START Dataset records
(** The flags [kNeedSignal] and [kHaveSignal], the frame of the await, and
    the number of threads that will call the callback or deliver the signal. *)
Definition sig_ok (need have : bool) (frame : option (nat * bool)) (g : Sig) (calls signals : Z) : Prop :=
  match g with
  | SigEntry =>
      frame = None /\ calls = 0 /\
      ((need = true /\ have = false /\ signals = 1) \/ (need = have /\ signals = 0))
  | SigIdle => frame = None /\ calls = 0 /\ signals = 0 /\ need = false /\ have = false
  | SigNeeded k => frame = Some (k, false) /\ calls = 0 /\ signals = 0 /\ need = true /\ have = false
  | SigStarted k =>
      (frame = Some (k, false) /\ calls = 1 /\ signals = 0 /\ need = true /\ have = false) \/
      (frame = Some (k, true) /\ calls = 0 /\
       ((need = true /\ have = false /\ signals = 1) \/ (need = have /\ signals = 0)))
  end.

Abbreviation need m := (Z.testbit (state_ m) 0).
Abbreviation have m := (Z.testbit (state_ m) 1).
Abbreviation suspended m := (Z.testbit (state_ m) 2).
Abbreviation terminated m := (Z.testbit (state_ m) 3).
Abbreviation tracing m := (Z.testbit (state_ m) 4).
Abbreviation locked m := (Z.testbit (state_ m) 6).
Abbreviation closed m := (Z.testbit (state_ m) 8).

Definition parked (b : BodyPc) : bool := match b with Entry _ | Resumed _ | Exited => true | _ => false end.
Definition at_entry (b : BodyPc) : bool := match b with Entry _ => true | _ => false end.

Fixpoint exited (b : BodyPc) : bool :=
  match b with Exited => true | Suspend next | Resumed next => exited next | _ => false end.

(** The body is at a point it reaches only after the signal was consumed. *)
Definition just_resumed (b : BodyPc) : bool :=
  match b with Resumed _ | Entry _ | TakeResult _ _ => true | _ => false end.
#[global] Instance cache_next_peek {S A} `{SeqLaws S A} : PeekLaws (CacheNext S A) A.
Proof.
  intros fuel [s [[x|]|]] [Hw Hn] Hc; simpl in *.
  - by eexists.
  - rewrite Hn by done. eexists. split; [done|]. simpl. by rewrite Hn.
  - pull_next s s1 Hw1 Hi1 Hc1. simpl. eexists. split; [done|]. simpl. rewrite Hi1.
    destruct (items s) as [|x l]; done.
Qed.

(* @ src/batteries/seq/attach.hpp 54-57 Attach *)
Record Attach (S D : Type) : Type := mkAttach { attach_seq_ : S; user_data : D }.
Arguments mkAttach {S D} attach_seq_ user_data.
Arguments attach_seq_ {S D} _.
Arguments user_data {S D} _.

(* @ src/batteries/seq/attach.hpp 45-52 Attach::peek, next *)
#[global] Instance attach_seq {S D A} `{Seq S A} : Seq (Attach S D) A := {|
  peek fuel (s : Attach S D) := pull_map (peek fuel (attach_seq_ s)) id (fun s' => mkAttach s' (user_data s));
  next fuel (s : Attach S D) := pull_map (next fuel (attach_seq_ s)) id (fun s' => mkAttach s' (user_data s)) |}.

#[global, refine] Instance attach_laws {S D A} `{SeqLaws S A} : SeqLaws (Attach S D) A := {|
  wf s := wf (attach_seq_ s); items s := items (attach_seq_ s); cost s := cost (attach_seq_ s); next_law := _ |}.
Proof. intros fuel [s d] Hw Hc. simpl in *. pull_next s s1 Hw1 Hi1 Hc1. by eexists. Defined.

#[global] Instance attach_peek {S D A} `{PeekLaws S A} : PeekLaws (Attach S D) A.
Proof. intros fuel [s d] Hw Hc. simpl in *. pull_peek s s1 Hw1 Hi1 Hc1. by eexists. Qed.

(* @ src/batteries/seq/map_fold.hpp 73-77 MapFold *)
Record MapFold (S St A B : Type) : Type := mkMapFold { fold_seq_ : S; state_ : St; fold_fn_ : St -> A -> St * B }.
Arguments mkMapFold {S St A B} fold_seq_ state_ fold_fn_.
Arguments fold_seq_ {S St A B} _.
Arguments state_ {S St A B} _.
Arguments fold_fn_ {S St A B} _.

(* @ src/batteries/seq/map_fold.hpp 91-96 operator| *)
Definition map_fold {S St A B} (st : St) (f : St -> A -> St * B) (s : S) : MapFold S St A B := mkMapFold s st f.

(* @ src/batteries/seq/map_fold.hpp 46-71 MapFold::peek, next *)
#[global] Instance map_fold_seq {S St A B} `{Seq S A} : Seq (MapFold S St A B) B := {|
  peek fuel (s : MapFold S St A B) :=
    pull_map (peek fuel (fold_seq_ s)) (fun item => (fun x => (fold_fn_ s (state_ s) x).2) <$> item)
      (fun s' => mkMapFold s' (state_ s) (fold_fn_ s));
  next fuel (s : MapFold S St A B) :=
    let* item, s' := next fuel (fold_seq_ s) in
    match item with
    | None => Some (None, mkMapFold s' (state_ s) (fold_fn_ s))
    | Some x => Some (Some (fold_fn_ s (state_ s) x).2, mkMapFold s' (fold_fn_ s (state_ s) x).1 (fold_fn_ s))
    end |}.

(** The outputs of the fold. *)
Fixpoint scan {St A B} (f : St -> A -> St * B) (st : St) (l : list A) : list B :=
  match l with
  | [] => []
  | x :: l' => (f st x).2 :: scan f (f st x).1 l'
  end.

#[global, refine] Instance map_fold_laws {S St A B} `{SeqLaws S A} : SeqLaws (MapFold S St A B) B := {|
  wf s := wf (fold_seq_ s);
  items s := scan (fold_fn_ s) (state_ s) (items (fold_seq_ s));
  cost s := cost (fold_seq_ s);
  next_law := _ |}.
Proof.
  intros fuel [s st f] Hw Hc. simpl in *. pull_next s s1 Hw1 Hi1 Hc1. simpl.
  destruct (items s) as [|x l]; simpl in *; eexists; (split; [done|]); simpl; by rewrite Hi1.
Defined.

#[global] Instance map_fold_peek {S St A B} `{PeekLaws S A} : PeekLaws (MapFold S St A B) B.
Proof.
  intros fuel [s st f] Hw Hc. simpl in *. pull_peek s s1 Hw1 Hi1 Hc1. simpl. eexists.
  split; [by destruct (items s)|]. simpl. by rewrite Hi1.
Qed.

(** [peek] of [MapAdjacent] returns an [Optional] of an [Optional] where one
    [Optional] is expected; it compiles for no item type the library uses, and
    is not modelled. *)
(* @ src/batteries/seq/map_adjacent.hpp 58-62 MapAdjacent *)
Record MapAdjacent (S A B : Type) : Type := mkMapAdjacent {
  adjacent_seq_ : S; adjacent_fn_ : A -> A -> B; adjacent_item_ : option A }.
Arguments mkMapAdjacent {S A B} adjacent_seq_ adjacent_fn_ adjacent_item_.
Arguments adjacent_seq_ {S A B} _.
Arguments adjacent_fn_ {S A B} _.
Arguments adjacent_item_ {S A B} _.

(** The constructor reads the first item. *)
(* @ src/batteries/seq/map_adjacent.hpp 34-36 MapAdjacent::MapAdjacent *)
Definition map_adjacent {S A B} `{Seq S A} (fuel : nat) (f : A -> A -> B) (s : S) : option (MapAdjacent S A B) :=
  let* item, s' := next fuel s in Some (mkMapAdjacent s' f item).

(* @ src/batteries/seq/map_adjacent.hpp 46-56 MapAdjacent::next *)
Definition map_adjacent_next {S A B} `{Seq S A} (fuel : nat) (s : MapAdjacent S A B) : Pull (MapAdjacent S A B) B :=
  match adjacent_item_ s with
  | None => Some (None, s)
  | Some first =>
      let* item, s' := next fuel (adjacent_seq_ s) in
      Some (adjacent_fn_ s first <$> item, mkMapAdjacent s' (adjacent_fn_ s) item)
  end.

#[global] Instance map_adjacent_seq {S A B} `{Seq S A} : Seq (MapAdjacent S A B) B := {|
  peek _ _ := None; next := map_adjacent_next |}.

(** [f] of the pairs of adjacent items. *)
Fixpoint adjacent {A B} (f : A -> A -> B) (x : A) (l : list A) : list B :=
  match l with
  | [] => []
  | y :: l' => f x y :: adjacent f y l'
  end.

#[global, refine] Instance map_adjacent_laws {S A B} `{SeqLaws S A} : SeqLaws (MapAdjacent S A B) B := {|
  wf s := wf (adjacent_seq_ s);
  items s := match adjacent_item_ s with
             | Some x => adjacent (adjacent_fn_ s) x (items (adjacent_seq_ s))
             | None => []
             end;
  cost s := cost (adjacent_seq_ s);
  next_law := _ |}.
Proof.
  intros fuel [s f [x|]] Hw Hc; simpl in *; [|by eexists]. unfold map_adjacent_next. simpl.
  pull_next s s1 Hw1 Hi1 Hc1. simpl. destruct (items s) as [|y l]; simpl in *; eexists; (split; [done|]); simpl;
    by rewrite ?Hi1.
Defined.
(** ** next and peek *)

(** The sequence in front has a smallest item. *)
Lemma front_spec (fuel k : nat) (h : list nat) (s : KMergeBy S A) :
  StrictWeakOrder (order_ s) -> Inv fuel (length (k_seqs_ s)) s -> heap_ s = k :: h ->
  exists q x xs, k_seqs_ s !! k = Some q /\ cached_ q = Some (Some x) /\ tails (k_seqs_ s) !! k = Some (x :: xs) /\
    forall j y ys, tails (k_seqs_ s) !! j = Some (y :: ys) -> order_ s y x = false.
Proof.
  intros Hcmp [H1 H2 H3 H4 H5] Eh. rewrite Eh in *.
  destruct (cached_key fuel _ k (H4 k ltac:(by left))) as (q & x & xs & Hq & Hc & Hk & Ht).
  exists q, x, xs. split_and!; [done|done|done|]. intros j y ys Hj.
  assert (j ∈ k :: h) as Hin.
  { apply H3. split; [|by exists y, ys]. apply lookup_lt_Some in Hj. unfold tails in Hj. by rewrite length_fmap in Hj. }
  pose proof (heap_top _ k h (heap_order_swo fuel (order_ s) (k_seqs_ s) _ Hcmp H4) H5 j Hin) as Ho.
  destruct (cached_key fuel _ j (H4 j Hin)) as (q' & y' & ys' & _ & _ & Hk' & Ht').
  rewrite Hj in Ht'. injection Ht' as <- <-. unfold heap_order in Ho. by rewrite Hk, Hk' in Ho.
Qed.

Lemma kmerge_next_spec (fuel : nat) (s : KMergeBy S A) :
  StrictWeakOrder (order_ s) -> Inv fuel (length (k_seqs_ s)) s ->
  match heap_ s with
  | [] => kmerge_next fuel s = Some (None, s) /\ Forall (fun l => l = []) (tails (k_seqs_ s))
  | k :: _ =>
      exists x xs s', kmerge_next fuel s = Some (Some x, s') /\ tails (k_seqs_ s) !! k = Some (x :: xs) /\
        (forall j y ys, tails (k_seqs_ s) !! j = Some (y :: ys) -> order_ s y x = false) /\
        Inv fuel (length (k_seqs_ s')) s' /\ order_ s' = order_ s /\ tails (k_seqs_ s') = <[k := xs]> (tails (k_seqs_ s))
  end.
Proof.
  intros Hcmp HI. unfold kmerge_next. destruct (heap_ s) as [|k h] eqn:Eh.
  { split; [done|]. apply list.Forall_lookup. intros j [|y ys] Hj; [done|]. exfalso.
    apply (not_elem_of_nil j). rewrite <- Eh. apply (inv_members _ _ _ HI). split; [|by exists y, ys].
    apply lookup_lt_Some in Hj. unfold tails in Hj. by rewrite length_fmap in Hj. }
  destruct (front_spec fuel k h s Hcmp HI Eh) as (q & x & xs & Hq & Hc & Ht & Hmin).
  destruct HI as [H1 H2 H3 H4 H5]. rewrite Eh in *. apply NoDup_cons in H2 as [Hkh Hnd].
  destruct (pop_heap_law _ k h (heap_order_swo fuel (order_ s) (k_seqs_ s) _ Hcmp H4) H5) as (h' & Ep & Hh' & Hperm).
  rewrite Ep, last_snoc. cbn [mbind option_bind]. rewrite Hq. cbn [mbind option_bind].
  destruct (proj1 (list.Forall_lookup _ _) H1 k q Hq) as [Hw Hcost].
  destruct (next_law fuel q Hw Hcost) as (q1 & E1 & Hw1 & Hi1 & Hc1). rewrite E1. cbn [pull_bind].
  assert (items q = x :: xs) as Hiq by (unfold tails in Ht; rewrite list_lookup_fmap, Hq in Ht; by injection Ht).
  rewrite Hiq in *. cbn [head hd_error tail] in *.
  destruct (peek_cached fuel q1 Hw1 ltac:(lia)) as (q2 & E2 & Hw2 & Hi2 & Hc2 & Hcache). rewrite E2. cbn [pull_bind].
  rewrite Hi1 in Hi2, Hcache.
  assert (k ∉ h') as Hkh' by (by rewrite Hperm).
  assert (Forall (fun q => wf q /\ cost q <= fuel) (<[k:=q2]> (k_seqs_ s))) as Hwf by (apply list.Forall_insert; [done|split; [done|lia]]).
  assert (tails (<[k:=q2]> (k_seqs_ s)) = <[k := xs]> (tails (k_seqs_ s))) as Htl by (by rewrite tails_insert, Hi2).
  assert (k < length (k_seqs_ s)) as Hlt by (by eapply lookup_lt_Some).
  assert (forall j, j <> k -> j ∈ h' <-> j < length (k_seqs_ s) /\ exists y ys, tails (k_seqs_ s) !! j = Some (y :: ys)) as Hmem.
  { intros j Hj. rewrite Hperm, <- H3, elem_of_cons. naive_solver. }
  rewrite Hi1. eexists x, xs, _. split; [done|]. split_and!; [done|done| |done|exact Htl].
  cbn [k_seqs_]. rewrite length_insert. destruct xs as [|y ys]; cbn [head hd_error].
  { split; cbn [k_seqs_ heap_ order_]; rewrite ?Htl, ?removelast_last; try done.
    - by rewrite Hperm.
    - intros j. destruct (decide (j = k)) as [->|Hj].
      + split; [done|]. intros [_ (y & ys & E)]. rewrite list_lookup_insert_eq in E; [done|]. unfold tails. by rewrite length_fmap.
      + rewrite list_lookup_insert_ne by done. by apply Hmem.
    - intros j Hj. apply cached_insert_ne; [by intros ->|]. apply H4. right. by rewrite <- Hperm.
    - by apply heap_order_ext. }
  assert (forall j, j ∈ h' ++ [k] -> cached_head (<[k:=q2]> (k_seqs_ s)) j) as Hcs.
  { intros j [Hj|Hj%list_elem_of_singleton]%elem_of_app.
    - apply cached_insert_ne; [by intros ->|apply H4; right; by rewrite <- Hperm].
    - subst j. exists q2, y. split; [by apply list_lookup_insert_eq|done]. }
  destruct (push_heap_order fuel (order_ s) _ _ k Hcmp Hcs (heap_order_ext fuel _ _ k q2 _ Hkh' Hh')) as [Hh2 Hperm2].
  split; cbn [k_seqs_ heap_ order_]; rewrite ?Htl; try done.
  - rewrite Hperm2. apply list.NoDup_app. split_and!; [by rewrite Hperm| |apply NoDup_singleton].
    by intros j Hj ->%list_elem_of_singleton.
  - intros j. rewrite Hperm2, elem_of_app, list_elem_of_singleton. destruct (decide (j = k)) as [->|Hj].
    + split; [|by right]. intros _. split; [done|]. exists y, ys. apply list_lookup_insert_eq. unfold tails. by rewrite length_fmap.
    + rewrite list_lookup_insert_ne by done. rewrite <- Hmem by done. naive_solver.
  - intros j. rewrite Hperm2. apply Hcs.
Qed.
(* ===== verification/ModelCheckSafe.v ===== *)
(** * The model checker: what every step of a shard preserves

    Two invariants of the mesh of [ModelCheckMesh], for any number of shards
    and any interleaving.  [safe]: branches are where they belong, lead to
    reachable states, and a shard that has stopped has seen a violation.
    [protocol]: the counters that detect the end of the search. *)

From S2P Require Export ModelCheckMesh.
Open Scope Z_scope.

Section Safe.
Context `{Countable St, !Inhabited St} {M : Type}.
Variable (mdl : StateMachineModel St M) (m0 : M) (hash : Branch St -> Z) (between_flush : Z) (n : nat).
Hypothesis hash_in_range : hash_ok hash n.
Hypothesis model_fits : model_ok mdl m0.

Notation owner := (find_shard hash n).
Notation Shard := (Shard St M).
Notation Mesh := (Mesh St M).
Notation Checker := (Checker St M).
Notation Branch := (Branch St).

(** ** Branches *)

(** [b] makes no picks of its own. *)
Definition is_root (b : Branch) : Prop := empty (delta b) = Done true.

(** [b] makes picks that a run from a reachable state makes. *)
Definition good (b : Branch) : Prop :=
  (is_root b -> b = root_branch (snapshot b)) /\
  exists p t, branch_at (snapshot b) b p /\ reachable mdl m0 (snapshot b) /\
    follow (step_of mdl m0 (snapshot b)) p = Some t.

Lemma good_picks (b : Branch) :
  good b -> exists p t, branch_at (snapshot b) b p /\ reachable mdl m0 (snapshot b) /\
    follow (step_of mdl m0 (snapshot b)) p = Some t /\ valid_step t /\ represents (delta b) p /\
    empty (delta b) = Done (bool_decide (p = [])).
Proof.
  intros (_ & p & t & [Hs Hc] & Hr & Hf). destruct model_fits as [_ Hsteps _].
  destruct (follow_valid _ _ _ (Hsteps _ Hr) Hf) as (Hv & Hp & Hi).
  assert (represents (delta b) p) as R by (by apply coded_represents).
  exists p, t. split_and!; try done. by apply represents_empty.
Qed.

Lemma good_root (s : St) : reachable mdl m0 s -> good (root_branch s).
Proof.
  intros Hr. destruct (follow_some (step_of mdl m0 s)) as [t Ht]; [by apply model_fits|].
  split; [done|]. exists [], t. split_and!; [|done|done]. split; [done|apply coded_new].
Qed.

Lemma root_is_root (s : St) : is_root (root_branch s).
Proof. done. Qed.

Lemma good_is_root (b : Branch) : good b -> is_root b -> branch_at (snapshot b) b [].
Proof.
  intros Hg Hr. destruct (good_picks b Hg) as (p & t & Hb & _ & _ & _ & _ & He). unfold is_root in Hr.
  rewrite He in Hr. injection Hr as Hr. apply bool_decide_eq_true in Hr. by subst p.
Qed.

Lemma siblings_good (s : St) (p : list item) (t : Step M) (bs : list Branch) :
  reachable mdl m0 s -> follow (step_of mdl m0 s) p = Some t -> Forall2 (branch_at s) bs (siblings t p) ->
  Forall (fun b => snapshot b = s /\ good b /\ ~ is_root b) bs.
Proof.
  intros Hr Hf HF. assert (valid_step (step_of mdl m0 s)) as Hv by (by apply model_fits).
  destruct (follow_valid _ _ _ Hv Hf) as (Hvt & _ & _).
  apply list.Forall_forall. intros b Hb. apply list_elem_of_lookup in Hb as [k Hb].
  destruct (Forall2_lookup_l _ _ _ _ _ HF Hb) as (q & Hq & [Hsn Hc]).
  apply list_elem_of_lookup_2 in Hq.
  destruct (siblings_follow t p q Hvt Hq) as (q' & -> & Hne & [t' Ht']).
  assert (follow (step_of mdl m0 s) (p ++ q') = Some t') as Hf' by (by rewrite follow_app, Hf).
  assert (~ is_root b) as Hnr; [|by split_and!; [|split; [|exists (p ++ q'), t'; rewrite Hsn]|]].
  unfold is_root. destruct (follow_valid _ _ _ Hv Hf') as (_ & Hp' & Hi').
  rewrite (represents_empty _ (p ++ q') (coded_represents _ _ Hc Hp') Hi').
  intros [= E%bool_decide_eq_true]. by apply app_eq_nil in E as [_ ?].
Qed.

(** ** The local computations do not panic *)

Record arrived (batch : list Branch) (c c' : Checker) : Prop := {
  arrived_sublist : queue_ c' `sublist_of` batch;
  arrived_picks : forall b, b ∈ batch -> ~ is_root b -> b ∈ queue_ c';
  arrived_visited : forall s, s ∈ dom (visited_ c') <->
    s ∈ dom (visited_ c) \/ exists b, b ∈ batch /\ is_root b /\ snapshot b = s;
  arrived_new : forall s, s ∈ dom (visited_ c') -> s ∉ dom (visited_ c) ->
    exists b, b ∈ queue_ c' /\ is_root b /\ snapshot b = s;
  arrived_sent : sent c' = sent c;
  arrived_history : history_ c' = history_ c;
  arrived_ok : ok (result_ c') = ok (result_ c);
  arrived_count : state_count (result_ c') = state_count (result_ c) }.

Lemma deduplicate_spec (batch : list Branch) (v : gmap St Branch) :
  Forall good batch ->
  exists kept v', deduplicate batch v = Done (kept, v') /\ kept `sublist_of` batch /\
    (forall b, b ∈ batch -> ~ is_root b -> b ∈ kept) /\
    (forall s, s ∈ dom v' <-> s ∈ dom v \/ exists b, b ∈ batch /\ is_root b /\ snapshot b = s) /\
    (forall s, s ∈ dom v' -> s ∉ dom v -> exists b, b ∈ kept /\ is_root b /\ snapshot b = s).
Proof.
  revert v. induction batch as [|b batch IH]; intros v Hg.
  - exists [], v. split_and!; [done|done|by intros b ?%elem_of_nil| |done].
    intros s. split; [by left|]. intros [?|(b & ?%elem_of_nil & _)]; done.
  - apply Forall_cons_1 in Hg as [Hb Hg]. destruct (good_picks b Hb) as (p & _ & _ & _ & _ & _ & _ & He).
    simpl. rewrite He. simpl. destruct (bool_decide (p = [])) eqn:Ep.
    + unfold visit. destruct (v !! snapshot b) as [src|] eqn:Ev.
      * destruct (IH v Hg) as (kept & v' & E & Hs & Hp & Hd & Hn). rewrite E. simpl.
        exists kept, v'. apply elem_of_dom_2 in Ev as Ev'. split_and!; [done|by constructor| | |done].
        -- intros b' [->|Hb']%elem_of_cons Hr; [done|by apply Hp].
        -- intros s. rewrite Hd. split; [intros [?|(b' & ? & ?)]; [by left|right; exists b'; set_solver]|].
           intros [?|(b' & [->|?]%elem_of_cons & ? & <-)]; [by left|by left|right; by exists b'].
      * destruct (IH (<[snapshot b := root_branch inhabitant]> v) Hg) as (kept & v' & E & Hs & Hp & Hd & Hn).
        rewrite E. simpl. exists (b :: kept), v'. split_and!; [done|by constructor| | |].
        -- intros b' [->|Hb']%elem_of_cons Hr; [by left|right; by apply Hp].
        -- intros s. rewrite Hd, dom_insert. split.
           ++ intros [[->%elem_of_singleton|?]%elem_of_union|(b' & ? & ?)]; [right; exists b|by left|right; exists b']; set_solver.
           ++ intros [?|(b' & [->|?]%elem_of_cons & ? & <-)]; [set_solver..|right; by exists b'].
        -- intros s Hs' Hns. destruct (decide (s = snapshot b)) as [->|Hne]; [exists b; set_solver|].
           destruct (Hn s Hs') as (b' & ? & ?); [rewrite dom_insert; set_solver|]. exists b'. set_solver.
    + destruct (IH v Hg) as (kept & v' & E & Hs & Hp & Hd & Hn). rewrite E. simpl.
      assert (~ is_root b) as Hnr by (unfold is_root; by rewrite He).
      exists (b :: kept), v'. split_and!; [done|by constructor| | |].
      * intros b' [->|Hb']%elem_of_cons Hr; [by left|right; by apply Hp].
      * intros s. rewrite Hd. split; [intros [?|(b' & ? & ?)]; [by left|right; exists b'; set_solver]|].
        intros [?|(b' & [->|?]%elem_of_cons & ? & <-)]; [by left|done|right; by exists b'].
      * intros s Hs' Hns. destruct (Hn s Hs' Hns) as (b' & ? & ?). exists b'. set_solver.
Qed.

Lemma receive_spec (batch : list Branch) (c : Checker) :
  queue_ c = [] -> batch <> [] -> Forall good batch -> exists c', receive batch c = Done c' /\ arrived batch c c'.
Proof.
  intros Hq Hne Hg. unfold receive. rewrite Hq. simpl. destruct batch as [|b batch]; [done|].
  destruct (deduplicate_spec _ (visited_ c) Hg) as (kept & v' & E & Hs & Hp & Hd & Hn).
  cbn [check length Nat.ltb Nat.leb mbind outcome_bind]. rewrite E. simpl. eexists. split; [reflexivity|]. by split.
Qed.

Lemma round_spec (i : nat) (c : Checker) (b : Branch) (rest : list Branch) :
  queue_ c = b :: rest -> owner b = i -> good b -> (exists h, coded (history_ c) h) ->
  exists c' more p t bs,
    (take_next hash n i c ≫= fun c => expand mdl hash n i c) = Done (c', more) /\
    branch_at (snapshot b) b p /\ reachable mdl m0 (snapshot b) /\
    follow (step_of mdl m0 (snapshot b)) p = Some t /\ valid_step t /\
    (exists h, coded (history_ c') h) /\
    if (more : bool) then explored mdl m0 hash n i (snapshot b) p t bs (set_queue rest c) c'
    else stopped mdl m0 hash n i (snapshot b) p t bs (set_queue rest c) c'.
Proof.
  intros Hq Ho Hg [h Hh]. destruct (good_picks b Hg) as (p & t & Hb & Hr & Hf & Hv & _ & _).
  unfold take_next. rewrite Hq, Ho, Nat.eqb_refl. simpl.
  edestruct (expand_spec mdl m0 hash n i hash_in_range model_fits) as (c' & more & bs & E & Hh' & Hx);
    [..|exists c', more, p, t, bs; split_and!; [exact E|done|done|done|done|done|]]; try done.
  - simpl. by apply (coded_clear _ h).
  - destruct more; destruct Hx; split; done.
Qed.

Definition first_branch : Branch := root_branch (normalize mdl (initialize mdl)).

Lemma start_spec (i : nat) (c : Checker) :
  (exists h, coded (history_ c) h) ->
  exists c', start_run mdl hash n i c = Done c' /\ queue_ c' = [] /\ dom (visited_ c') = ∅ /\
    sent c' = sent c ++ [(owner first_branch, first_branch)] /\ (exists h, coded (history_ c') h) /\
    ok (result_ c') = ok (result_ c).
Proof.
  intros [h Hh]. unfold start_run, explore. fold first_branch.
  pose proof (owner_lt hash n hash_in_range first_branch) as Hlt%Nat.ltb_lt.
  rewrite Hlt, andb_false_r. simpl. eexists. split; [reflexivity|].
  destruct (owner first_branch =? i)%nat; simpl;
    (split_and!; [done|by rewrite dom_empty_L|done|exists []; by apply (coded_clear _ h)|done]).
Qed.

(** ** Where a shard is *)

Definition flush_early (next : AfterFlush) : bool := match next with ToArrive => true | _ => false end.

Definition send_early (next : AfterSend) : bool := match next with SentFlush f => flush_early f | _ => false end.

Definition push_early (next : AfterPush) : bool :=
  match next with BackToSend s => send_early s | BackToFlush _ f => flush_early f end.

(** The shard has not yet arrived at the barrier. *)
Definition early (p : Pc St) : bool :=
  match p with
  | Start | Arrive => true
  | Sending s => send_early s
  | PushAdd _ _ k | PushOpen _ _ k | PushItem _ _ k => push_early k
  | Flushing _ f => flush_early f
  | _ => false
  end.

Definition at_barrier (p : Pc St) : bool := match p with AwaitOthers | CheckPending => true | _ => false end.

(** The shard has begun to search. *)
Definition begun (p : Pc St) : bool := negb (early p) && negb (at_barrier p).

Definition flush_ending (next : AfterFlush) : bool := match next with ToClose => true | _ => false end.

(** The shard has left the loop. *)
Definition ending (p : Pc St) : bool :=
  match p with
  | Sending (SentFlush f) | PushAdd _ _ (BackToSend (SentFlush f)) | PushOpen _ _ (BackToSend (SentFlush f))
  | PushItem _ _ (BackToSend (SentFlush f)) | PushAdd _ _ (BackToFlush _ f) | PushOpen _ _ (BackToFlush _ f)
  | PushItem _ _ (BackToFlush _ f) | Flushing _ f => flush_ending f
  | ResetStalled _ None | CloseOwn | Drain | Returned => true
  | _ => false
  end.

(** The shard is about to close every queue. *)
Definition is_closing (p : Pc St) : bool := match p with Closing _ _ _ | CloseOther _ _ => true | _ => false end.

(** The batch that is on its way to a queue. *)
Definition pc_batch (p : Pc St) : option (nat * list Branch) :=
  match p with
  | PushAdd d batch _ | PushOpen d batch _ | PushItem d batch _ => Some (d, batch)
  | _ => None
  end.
END Dataset records
Problem: Reproduce the lines above, beginning at the line with "apply (not_elem_of_nil j)." and stopping after the line with "destruct (pop_heap_law _", exactly as they are.

Output for this exercise:
    apply (not_elem_of_nil j). rewrite <- Eh. apply (inv_members _ _ _ HI). split; [|by exists y, ys].
    apply lookup_lt_Some in Hj. unfold tails in Hj. by rewrite length_fmap in Hj. }
  destruct (front_spec fuel k h s Hcmp HI Eh) as (q & x & xs & Hq & Hc & Ht & Hmin).
  destruct HI as [H1 H2 H3 H4 H5]. rewrite Eh in *. apply NoDup_cons in H2 as [Hkh Hnd].
  destruct (pop_heap_law _ k h (heap_order_swo fuel (order_ s) (k_seqs_ s) _ Hcmp H4) H5) as (h' & Ep & Hh' & Hperm).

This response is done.